納豆とは、大豆を納豆菌で発酵させる食品。独特の臭いとねばねばと糸を引くのが大きな特徴です。栄養価の高さから、「納豆どきの医者知らず」なんていう言葉があるほど。

昔は秋から冬にかけて、毎日のように納豆を食べる習慣がありました。「納豆どきの医者知らず」という言葉には、「納豆を食べる時期は、体力が充実し、病気に対する抵抗力も強くなるので医者にかかる人が少ない」という意味があるんです。

「発酵」と「腐敗」は違う?

納豆の賞味期限と聞いてまず疑問に思うのは、「そもそも納豆って腐るの?」ということ。納豆はわざと腐らせてできている食品として認識している方も多いのではありませんか?しかし先ほども記載した通り、納豆は腐らせている食品というよりは、「発酵」させている食品です。

「腐敗」と「発酵」の科学的なメカニズムは同じとされています。違う点は、私たち人間にとって有益か否かということ。人間に害を与える雑菌が増えた食品を腐敗、有益なものを発酵と区別しています。そのため、発酵食品である納豆も雑菌が付着すると腐敗してしまいます。

常温で保存する場合の賞味期限

納豆は本来、冷蔵保存が推奨されているため、常温で保存できる期間は数日間程度とされています。常温保存をすると基本的に、記載されている賞味期限より保存日数は少なくなることに注意してください。メーカーで推奨されている保存方法ではないため避けたほうがよいでしょう。

冷蔵庫で保存する場合の賞味期限

納豆の賞味期限は、冷蔵保存で1週間程度。

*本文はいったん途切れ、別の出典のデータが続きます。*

(* ================================================================= *)
(** ** C2: the label *)

(** C2. On a marker file whose prompt line is [RUYI_VENV_PROMPT=a=b] the
    scan returns the label [a], where the portion of the line after its
    first [=] is [a=b]: [split('=')[1]] drops what follows the second [=].
    The whitespace example holds: [RUYI_VENV_PROMPT=  spaced  ] gives
    [spaced]. *)
Theorem label_is_cut_at_second_eq :
  run_detectVenv Inputs.value_with_eq =
    (Normal [(js "env", js "a")], Inputs.scan_events) /\
  label_after_first_eq (js "RUYI_VENV_PROMPT=a=b") = js "a=b" /\
  js "a" <> js "a=b" /\
  run_detectVenv Inputs.spaced =
    (Normal [(js "env", js "spaced")], Inputs.scan_events).
Proof.
  repeat split; try (vm_compute; reflexivity). discriminate.
Qed.

(* ================================================================= *)
(** ** C3: path safety *)

(** C3. Every record returned by the scan has a relative path all of whose
    [/]-separated segments are safe (not empty, without [..], without a null
    code unit, not [.], not beginning with [/]); a candidate with an unsafe
    segment is never in the result, whatever is under it; evaluating such a
    candidate does not throw, reads nothing and logs one warning that names
    it; and in a scan that logs no error, that warning is in the log of
    every unsafe candidate. *)
Theorem records_have_safe_segments (host : Host) :
  (forall venvs tr relativePath label seg,
      run_detectVenv host = (Normal venvs, tr) ->
      In (relativePath, label) venvs ->
      In seg (split (cu "/") relativePath) ->
      ~ unsafe_segment seg) /\
  (forall venvs tr dir seg,
      run_detectVenv host = (Normal venvs, tr) ->
      In seg (split (cu "/") dir) -> unsafe_segment seg ->
      ~ In dir (map fst venvs)) /\
  (forall workspacePath dir seg w,
      In seg (split (cu "/") dir) -> unsafe_segment seg ->
      checkDir host workspacePath dir w =
      (Normal tt, extend w [] [ConsoleWarn (SkippingUnsafe dir)])) /\
  (forall workspacePath entries venvs tr dir seg,
      getWorkspaceFolderPath host = inr workspacePath ->
      fs_readdir host workspacePath = inr entries ->
      run_detectVenv host = (Normal venvs, tr) ->
      (forall e, ~ In (ConsoleError (FailedToDetect e)) tr) ->
      In dir (candidates host workspacePath entries) ->
      In seg (split (cu "/") dir) -> unsafe_segment seg ->
      In (ConsoleWarn (SkippingUnsafe dir)) tr).
Proof.
  assert (safe : forall venvs tr relativePath label,
             run_detectVenv host = (Normal venvs, tr) ->
             In (relativePath, label) venvs ->
             forallb isPathSafe (split (cu "/") relativePath) = true).
  { intros venvs tr relativePath label Hrun Hin.
    destruct (scan_record_origin _ _ Hrun Hin) as [ws [entries [_ [_ [_ H]]]]].
    apply venvsOf_In in H. tauto. }
  repeat split.
  - intros venvs tr relativePath label seg Hrun Hin Hseg.
    apply isPathSafe_spec.
    pose proof (safe _ _ _ _ Hrun Hin) as H. rewrite forallb_forall in H. auto.
  - intros venvs tr dir seg Hrun Hseg Hbad Hin.
    apply in_map_iff in Hin. destruct Hin as [[p label] [Hp Hin]]. simpl in Hp. subst p.
    pose proof (safe _ _ _ _ Hrun Hin) as H.
    rewrite (has_unsafe_segment _ Hseg Hbad) in H. discriminate.
  - intros workspacePath dir seg w Hseg Hbad.
    rewrite checkDir_run. unfold dirOutcome.
    now rewrite (has_unsafe_segment _ Hseg Hbad).
  - intros workspacePath entries venvs tr dir seg Hws Hroot Hrun Hquiet Hdir Hseg Hbad.
    destruct (scan_without_error _ Hws Hroot Hrun Hquiet) as [_ ->].
    right. apply in_or_app. right. apply in_flat_map. exists dir. split; [exact Hdir|].
    unfold eventsOf, dirOutcome. rewrite (has_unsafe_segment _ Hseg Hbad). now left.
Qed.

Lemma records_have_safe_segments_witness :
  ~ In (js "a..b") (map fst [(js "ok", js "fine")]) /\
  In (ConsoleWarn (SkippingUnsafe (js "a..b")))
     (snd (run_detectVenv Inputs.unsafe_name)).
Proof.
  destruct (records_have_safe_segments Inputs.unsafe_name) as [_ [H2 [_ H4]]].
  assert (bad : unsafe_segment (js "a..b")).
  { right. left. exists (js "a"), (js "b"). reflexivity. }
  split.
  - eapply (H2 _ _ (js "a..b") (js "a..b")).
    + vm_compute. reflexivity.
    + vm_compute. tauto.
    + exact bad.
  - eapply (H4 (js "/ws") _ _ _ (js "a..b") (js "a..b")).
    + reflexivity.
    + reflexivity.
    + vm_compute. reflexivity.
    + intros e H. vm_compute in H.
      repeat (destruct H as [H|H]; [discriminate|]). exact H.
    + vm_compute. tauto.
    + vm_compute. tauto.
    + exact bad.
Defined.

納豆は発酵食品で、出荷後も納豆菌が生きていることから、生鮮食品でもあります。

実は冷凍もできる!冷凍庫での保存期間について

納豆を冷凍するの?と驚く方も多いはず。実は納豆は冷凍保存できるのです。これはどうしても賞味期限までに食べられそうにないときや、まとめ買いした際にありがたいですよね。

冷凍の場合、保存期間は1ヶ月程度が目安。納豆菌は冷凍下で死滅することはなく、休眠状態になります。解凍すればまた納豆菌が発酵をはじめるため、冷凍下では品質が劣化しにくいのです。

冷凍保存する際はパックのまま保存ができますよ。しかし、冷凍焼けによる乾燥やほかの食品からの臭い移りのおそれがあります。パックから出して保存容器に入れたり、パックのままラップに包み、さらに密閉袋に入れて冷凍したりするのがおすすめです。

冷凍納豆の解凍方法

納豆を解凍する際は、 食べる前の日くらいから冷蔵庫に移し、自然解凍するのがおすすめです。電子レンジを使ったり、常温に置いたりすると品質が低下するので注意してください。

なお冷凍できるとはいえ、納豆本来の風味や食感は保存期間が長引くほど落ちてしまいます。なるべく早く食べきるようにしましょう。